The theme this week was either in the old west or in the future. The directors and films shown this week were:

- Zach Lipovsky - Time Upon A Once follows a couple who finds something strange about the new neighbors.
- Hilary Graham - The Legend of Donkey-Tail Willie is the story of a man who feels alone in the world.
- Will Bigham - Spaghetti follows a couple who get lost and drive right into the old west.
- Shalini Kantayya - First Sight follows a shallow girl who sees the world differently through a special pair of glasses.
- Adam Stein - Worldly Possession shows a couple who accidentally receive a powerful military tool.

Carrie Fisher chose Worldly Possession as her favorite film, Garry Marshall said Hilary was the most improved filmmaker with her film The Legend of Donkey-Tail Willie, and guest judge Luke Greenfield chose Time Upon A Once as his favorite film (he called it "Twice Upon A Time").

===Week eight===

The theme this week was action. The directors and films shown this week were:

- Sam Friedlander - Key Witness follows a criminal pursued by both good guys and bad guys.
- Jason Epperson - Sweet shows a man's hurried journey to get an anniversary gift.
- Andrew Hunt - Zero2Sixty depicts an unusual test drive.
- Kenny Luby - The Losers follows a father who takes his son's place in a skateboard race.
- Mateen Kemet - Catch follows a businessman who pursues a thief.

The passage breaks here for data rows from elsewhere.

(* ===== verification/HostRefine.v ===== *)
(** * Host calls of refinement

    [internal/polkavm/host_call/refine_functions.go]: historical lookups, fetching
    of the work package's data, exported segments, and machines inside the
    machine.  The context is passed and returned by value; its map of machines is
    shared, but only the returned context is used again, and the memories of the
    machines have no bytes that copies could share (see [machines_ok] in
    [RefineLogic]). *)
From S2P Require Export AccumulateInvoke Work PvmRun.

Record IntegratedPVM : Type := MkPVM {
  pvm_Code : list Z;
  pvm_Ram : Memory;
  pvm_InstructionCounter : Z;
}.

(** [None] is the nil map of an empty context. *)
Record RefineContextPair : Type := MkRefine {
  IntegratedPVMMap : option (gmap Z IntegratedPVM);
  Segments : list Segment;
}.

(** [Memory{}] *)
Definition emptySegment : memorySegment := MemorySegment 0 [] Inaccessible.
Definition emptyMemory : Memory := MkMemory emptySegment emptySegment emptySegment emptySegment.

(** [initialisation.go] *)
Definition MaxPageIndex : Z := AddressSpaceSize / PageSize.

(** Results of inner machines ([common.go]) *)
Definition HALT : Z := 0.
Definition PANIC : Z := 1.
Definition FAULT : Z := 2.
Definition HOST : Z := 3.
Definition OOG : Z := 4.

(** Looking up a machine; assigning to a nil map is a runtime panic. *)
Definition machine_at (x : RefineContextPair) (n : Z) : option IntegratedPVM :=
  match IntegratedPVMMap x with Some m => m !! n | None => None end.
Definition set_machine (n : Z) (u : IntegratedPVM) : host RefineContextPair unit :=
  let? x := hget in
  match IntegratedPVMMap x with
  | Some m => hput (MkRefine (Some (<[n := u]> m)) (Segments x))
  | None => hcrash
  end.
Definition with_ram (m : Memory) (u : IntegratedPVM) : IntegratedPVM :=
  MkPVM (pvm_Code u) m (pvm_InstructionCounter u).

(** The first key from [n] on that the map does not have, among [tries] keys. *)
Fixpoint missing_key (m : gmap Z IntegratedPVM) (n : Z) (tries : nat) : Z :=
  match tries with
  | O => n
  | S tries => match m !! n with None => n | Some _ => missing_key m (uint64 (n + 1)) tries end
  end.
(** A map with [size m] entries misses one of the first [size m + 1] keys. *)
Definition findSmallestMissingKey (m : gmap Z IntegratedPVM) : Z := missing_key m 0 (size m).

Module Ref.
Import Host.

(** An unknown service gives back an empty context. *)
Definition HistoricalLookup (serviceId : Z) (serviceState : ServiceState) (t : Z)
  : host RefineContextPair unit :=
  let? _ := charge HostCallCost in
  let? omega7 := get_reg A0 in
  let lookupID := if omega7 =? MaxUint64 then serviceId else uint32 omega7 in
  match serviceState !! lookupID with
  | None => let? _ := hput (MkRefine None []) in hreturn (Some ErrAccountNotFound)
  | Some a =>
      let? addressToRead := get_reg A1 in
      let? addressToWrite := get_reg A2 in
      let? hashData := read_bytes addressToRead 32 in
      let v := default [] (LookupPreimage t hashData a) in
      if len v =? 0 then withCode NONE
      else
        let? offset := get_reg A3 in
        let? length := get_reg A4 in
        let? _ := writeFromOffset addressToWrite v offset length in
        let? _ := put_reg A0 (uint64 (len v)) in
        hreturn None
  end.

Section fetch.
Context (itemIndex : Z) (workPackage : Package) (authorizerHashOutput : option (list Z))
  (importedSegments : list Segment) (fetcher : option (Hash → res pvm_error (option (list Z)))).

(** [WorkItems[index]], at an index that is compared as a signed number but used
    as it is. *)
Definition item_at (index : Z) : res pvm_error Item := go_index (WorkItems workPackage) index.

Definition preimage_of (fetch : Hash → res pvm_error (option (list Z))) (w : Item) (index : Z)
  : res pvm_error (option (list Z)) :=
  let! extrinsicPair := go_index (Extrinsics w) index in
  fetch (extrinsic_Hash extrinsicPair).

(** [len] of an array is a constant: the segment is not looked up for it. *)
Definition segment_byte (i j : Z) : res pvm_error (option (list Z)) :=
  if int64 j <? SizeOfSegment then
    let! s := go_index importedSegments i in
    let! b := go_index s j in Ok (Some [b])
  else Ok None.

(** The switch over the requested data; [None] is nil. *)
Definition fetch_data (dataID index1 index2 : Z) : res pvm_error (option (list Z)) :=
  match dataID with
  | 0 => let! v := map_err ErrJam (Marshal_package workPackage) in Ok (Some v)
  | 1 => Ok authorizerHashOutput
  | 2 =>
      if int64 index1 <? len (WorkItems workPackage) then
        let! w := item_at index1 in Ok (Payload w)
      else Ok None
  | 3 =>
      match fetcher with
      | None => Ok None
      | Some fetch =>
          if int64 index1 <? len (WorkItems workPackage) then
            let! w := item_at index1 in
            if int64 index2 <? len (Extrinsics w) then preimage_of fetch w index2 else Ok None
          else Ok None
      end
  | 4 =>
      match fetcher with
      | None => Ok None
      | Some fetch =>
          let! w := item_at itemIndex in
          if int64 index1 <? len (Extrinsics w) then preimage_of fetch w index1 else Ok None
      end
  | 5 =>
      if int64 index1 <? len importedSegments then segment_byte index1 index2 else Ok None
  | 6 =>
      if itemIndex <? len importedSegments then segment_byte itemIndex index1 else Ok None
  | _ => Ok None
  end.

Definition Fetch : host RefineContextPair unit :=
  let? _ := charge HostCallCost in
  let? outputAddr := get_reg A0 in
  let? offset := get_reg A1 in
  let? length := get_reg A2 in
  let? dataID := get_reg A3 in
  let? index1 := get_reg A4 in
  let? index2 := get_reg A5 in
  let? v := hcall id (fetch_data dataID index1 index2) in
  match v with
  | None => withCode NONE
  | Some v =>
      let? _ := writeFromOffset outputAddr v offset length in
      let? _ := put_reg A0 (uint64 (len v)) in
      hreturn None
  end.
End fetch.

Definition Export (exportOffset : Z) : host RefineContextPair unit :=
  let? _ := charge HostCallCost in
  let? p := get_reg A0 in
  let? requestedLength := get_reg A1 in
  let z := Z.min requestedLength SizeOfSegment in
  let? data := read_bytes p z in
  let segmentData := to_segment (ZeroPadding data SizeOfSegment) in
  let? x := hget in
  let currentCount := len (Segments x) in
  if MaxNumberOfEntries <=? uint64 (exportOffset + currentCount) then withCode FULL
  else
    let segments := Segments x ++ [segmentData] in
    let? _ := hput (MkRefine (IntegratedPVMMap x) segments) in
    let? _ := put_reg A0 (uint64 (exportOffset + len segments)) in
    hreturn None.

(** [append] and the assignment come after the search for a key, so a nil map
    panics only at the end. *)
Definition Machine : host RefineContextPair unit :=
  let? _ := charge HostCallCost in
  let? po := get_reg A0 in
  let? pz := get_reg A1 in
  let? i := get_reg A2 in
  let? p := read_bytes po pz in
  match Deblob p with
  | RuntimePanic => hcrash
  | Err _ => withCode HUH
  | Ok _ =>
      let? x := hget in
      let n := findSmallestMissingKey (default ∅ (IntegratedPVMMap x)) in
      let pvm := MkPVM p emptyMemory i in
      let? _ := put_reg A0 n in
      let? _ := set_machine n pvm in
      hreturn None
  end.

(** A call on memory whose error has a code of its own. *)
Definition or_code {A} (c : Z) (r : res pvm_error A) : host RefineContextPair A :=
  match r with
  | Ok a => hpure a
  | Err _ => withCode c
  | RuntimePanic => hcrash
  end.

Definition Peek : host RefineContextPair unit :=
  let? _ := charge HostCallCost in
  let? n := get_reg A0 in
  let? o := get_reg A1 in
  let? sReg := get_reg A2 in
  let? z := get_reg A3 in
  let? x := hget in
  match machine_at x n with
  | None => withCode WHO
  | Some u =>
      let? _ := make_bytes z in
      let? s := or_code OOB (PvmMemory.Read (pvm_Ram u) sReg z) in
      let? _ := write_bytes ErrPanicOf o s in
      withCode OK
  end.

Definition Poke : host RefineContextPair unit :=
  let? _ := charge HostCallCost in
  let? n := get_reg A0 in
  let? sReg := get_reg A1 in
  let? o := get_reg A2 in
  let? z := get_reg A3 in
  let? x := hget in
  match machine_at x n with
  | None => withCode WHO
  | Some innerPVM =>
      let? s := read_bytes sReg z in
      let? ram := or_code OOB (PvmMemory.Write (pvm_Ram innerPVM) o s) in
      let? _ := set_machine n (with_ram ram innerPVM) in
      withCode OK
  end.

Definition zeroPage : list Z := replicate (Z.to_nat PageSize) 0.
Definition page_start (pageIndex : Z) : Z := uint64 (pageIndex * PageSize).

(** The turns of [for pageIndex := p; pageIndex < p+c; pageIndex++]. *)
Definition page_turns (p c : Z) : nat := Z.to_nat (uint64 (p + c) - p).

Fixpoint zero_pages (m : Memory) (pageIndex : Z) (n : nat) : res pvm_error Memory :=
  match n with
  | O => Ok m
  | S n =>
      let! m := SetAccess m pageIndex ReadWrite in
      let! m := PvmMemory.Write m (page_start pageIndex) zeroPage in
      zero_pages m (pageIndex + 1) n
  end.

Definition Zero : host RefineContextPair unit :=
  let? _ := charge HostCallCost in
  let? n := get_reg A0 in
  let? p := get_reg A1 in
  let? c := get_reg A2 in
  if (p <? 16) || (MaxPageIndex <=? uint64 (p + c)) then withCode HUH
  else
    let? x := hget in
    match machine_at x n with
    | None => withCode WHO
    | Some u =>
        let? ram := hcall id (zero_pages (pvm_Ram u) p (page_turns p c)) in
        let? _ := set_machine n (with_ram ram u) in
        withCode OK
    end.

(** The first loop of [Void]: [None] when a page is inaccessible. *)
Fixpoint clear_pages (m : Memory) (pageIndex : Z) (n : nat) : res pvm_error (option Memory) :=
  match n with
  | O => Ok (Some m)
  | S n =>
      if decide (GetAccess m pageIndex = Inaccessible) then Ok None
      else
        let! m := PvmMemory.Write m (page_start pageIndex) zeroPage in
        clear_pages m (pageIndex + 1) n
  end.

Fixpoint void_pages (m : Memory) (pageIndex : Z) (n : nat) : res pvm_error Memory :=
  match n with
  | O => Ok m
  | S n => let! m := SetAccess m pageIndex Inaccessible in void_pages m (pageIndex + 1) n
  end.

Definition Void : host RefineContextPair unit :=
  let? _ := charge HostCallCost in
  let? n := get_reg A0 in
  let? p := get_reg A1 in
  let? c := get_reg A2 in
  let? x := hget in
  match machine_at x n with
  | None => withCode WHO
  | Some u =>
      if (p <? 16) || (MaxPageIndex <=? uint64 (p + c)) then withCode HUH
      else
        let? cleared := hcall id (clear_pages (pvm_Ram u) p (page_turns p c)) in
        match cleared with
        | None => withCode HUH
        | Some ram =>
            let? ram := hcall id (void_pages ram p (page_turns p c)) in
            let? _ := set_machine n (with_ram ram u) in
            withCode OK
        end
  end.

(** Registers [i] to 12 of the inner machine, eight bytes each. *)
Fixpoint read_registers (addr i : Z) (n : nat) : host RefineContextPair Registers :=
  match n with
  | O => hpure []
  | S n =>
      let? r := readNumber (TPrim false Uint64) (uint64 (addr + (i + 1) * 8)) 8 in
      let? rs := read_registers addr (i + 1) n in
      hpure (r :: rs)
  end.

Definition inner_state_type : gotype := TArray 14 (TPrim false Uint64).

(** How a machine ended: its code, the value for [A1] if any, and whether the
    counter moves on by one; [None] is the [panic] that must never occur. *)
Definition inner_exit (hostCall : Z) (e : pvm_error) : option (Z * option Z * bool) :=
  match e with
  | ErrOutOfGas => Some (OOG, None, false)
  | ErrHalt => Some (HALT, None, false)
  | ErrHostCall => Some (HOST, Some hostCall, true)
  | ErrPageFault _ address => Some (FAULT, Some address, false)
  | ErrPanic _ | ErrPanicOf _ => Some (PANIC, None, false)
  | _ => None
  end.

(** The loop of the inner machine gets one turn per unit of gas and one more. *)
Definition Invoke : host RefineContextPair unit :=
  let? _ := charge HostCallCost in
  let? pvmKey := get_reg A0 in
  let? addr := get_reg A1 in
  let? invokeGas := readNumber (TPrim true Int64) addr 8 in
  let? invokeRegs := read_registers addr 0 13 in
  let? x := hget in
  match machine_at x pvmKey with
  | None => withCode WHO
  | Some pvm =>
      match Instantiate (pvm_Code pvm) (pvm_InstructionCounter pvm) invokeGas invokeRegs (pvm_Ram pvm) with
      | RuntimePanic => hcrash
      | Err _ => withCode PANIC
      | Ok i =>
          match PvmInvoke.Invoke (gas_turns i) i with
          | None | Some StopCrash => hcrash
          | Some (Stop hostCall invokeErr i) =>
              let '(resultInstr, resultGas, resultRegs, resultMem) := Results i in
              let? bb := hcall ErrPanicOf (map_err ErrJam (Marshal inner_state_type
                           (VSeq (VNum <$> uint64 resultGas :: resultRegs)))) in
              let? _ := write_bytes ErrPanicOf addr bb in
              match inner_exit hostCall invokeErr with
              | None => hcrash
              | Some (code, a1, next) =>
                  let counter := if (next : bool) then uint64 (resultInstr + 1) else resultInstr in
                  let? _ := set_machine pvmKey (MkPVM (pvm_Code pvm) resultMem counter) in
                  let? _ := match a1 with Some v => put_reg A1 v | None => hpure () end in
                  withCode code
              end
          end
      end
  end.

(** Deleting an entry the map has. *)
Definition Expunge : host RefineContextPair unit :=
  let? _ := charge HostCallCost in
  let? n := get_reg A0 in
  let? x := hget in
  match machine_at x n with
  | None => withCode WHO
  | Some pvm =>
      let? _ := put_reg A0 (pvm_InstructionCounter pvm) in
      let? _ := hput (MkRefine (delete n <$> IntegratedPVMMap x) (Segments x)) in
      hreturn None
  end.
End Ref.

Carrie Fisher chose Zero2Sixty as her favorite film. Garry Marshall and guest judge Antoine Fuqua chose Sweet as their favorite film.

==Final 6==

===Week nine===

The theme this week was love. The directors and films shown this week were:

- Zach Lipovsky - The Bonus Feature shows an adventure with an in-car DVD player.
- Adam Stein - Girl Trouble depicts a man introducing his roommate to his new girlfriend.
- Will Bigham - Unplugged follows the romantic adventure of two desk lamps.
- Andrew Hunt - Keep Off Grass follows a superhero couple fighting in a garden.
- Sam Friedlander - American Hoe shows a couple's fight over their wedding invitations.
- Jason Epperson - Old Home Boyz depicts a man's 50th class reunion.

Carrie Fisher chose Girl Trouble as her favorite film. Guest judge Brad Silberling chose Old Home Boyz as his favorite film. Garry Marshall chose Unplugged and Keep Off Grass as his favorite films.

===Week ten===

The theme this week was driving. The directors and films shown this week were:

- Adam Stein - Driving Under The Influence depicts a car radio that makes people dance.
- Sam Friedlander - Backseat Driving Test follows a guy who's sick and tired of his mother being a "backseat driver."
- Zach Lipovsky - Bonus Feature Two is a "Part 2" to the story of the movie Zach presented the week before, The Bonus Feature.
- Jason Epperson - The Move involves a difficult and emotional relocation. Starring guest-star Jerry O'Connell.
- Will Bigham - Road Rage 101 features a car that gets back at its angry driver.

Carrie Fisher and guest judge Gary Ross chose Driving Under The Influence as their favorite film, and substitute judge Penny Marshall chose Backseat Driving Test as her favorite film.

===Week eleven===

The films in this episode were based on the logline submitted by the winner of the America's Choice Logline Challenge, Kim Saucier from Levant, Maine. The logline was "Man wakes up, rolls out of bed one morning to find himself in a dress, and he's got no memory at all of how he got into the frock." The directors and films shown this week were:

- Will Bigham - The Yes Men is about a boss whose suit is misplaced by a dry cleaner.
- Sam Friedlander - Dress for Success is about an abusive boss and some women employees who get revenge.
- Adam Stein - Army Guy depicts a soldier who wakes up inside a house, surrounded by odd twins who want to marry him.
- Jason Epperson - Oh, Boy. involves a man forced to wear a dress and dance or a bomb will detonate.

Carrie Fisher, Garry Marshall and guest judge F. Gary Gray all chose Army Guy as their favorite film.